Hasta donde yo sé, y desearía que alguien más capaz me saque del error, la democracia moderna se basa en que la soberanía reside en el pueblo, entendiendo por pueblo cada uno de los sujetos singulares e irrepetibles, cada individuo, pues de individualidades se trata, los cuales agrupados constituyen una comunidad, sin que ésta absorba, mengüe o menoscabe, cualquiera de los derechos que, por su condición de personas, les corresponde de modo inalienable.
 
Ello significa que, con toda rotundidad, por encima de la soberanía del Parlamento, cualquiera que esta fuere, está la soberanía del pueblo, de los sujetos que constituyen la Nación. Esa Nación española de la que hablaba la Constitución de Cádiz. Y es esa soberanía del pueblo, la que legítimamente condiciona la actividad legislativa, la cual, sólo encuentra legitimidad cuando se desarrolla dentro del marco establecido por la superior soberanía del pueblo.
 
De aquí que la Constitución, votada por todos y cada uno de los ciudadanos que decidieron refrendarla, está por encima de cualquier voluntad parlamentaria, y no puede ser modificada o alterada por los que ostentan la representación popular, conferida para legislar en aquel marco constitucional.
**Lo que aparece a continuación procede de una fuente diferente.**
(** * UniFi Site Manager MCP bridge: a shallow embedding and its properties

    The development follows the two Python modules of the package:

    - [unifi_mcp/unifi_api.py]: class [UniFiSiteManagerClient] (module
      [UnifiApi] below);
    - [unifi_mcp/server.py]: the tools registered with FastMCP (module
      [Server] below).

    Python text is modelled by [string] (a sequence of bytes, read as
    ASCII/UTF-8), [os.environ] by a finite map from names to values, the
    process' observable I/O by a log of events threaded through a state
    and exception monad.  What lies outside the package is a parameter:
    the remote service together with httpx's transport (an arbitrary
    function from requests to outcomes), httpx's screening of the
    arguments of [AsyncClient], and the decoding of a response body. *)

From Stdlib Require Import ZArith NArith Ascii String List Bool Lia.
From stdpp Require Import base gmap strings list.

(** ** Python string primitives *)

Module PyStr.

(** [c in chars], the membership test behind [str.strip(chars)]. *)
Fixpoint mem (c : ascii) (chars : string) : bool :=
  match chars with
  | EmptyString => false
  | String d chars' => if Ascii.eqb c d then true else mem c chars'
  end.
No puede provocar otra cosa que sonrojo los intentos de desvirtuar las disposiciones constitucionales alegando, no ya la soberanía del pueblo de una comunidad autónoma determinada –que tampoco sería admisible–, sino la que ostenta el Parlamento de aquella Comunidad. Es decir, en otras palabras, una soberanía derivativa de ámbito local (el Parlamento de la Comunidad) trataría de dejar sin efecto la voluntad de una soberanía directa e inmediata, manifestada por el pueblo en toda su integridad (mujeres y hombres, titulares de derechos soberanos) mediante referéndum constituyente.
 
Quién deba de garantizar que la soberanía del pueblo sea respetada en todo momento, y su ultraje no se encubra con votos numéricos de sus representantes, que lo son para otras misiones, es cuestión que no me corresponde dilucidar en este momento. Pero, como español, espero que se me garantice que aquello que aprobamos en su momento siga siendo eficaz hasta que, por el mismo procedimiento con el que se aprobó, sea mayoritariamente decidida su reforma.
 
Lo otro sería entrar en esos modelos, de eufemismo extremo, en los que se enmarcan las llamadas democracias populares –China, Cuba, Vietnam, Corea del Norte, y tantas otras–, en las que, pese al apelativo depopulares, el pueblo es, precisamente, lo que no existe. El pueblo español, a Dios gracias, hoy, existe. Si se desea que deje de existir, que su opinión política se manosee, tergiverse, manipule y ultraje, puede hacerse, pero ello implica un cambio de modelo que debe ser aprobado por ese pueblo, único titular de soberanía, y no por el Parlamento, aunque ello fuera por unanimidad de la Cámara legislativa.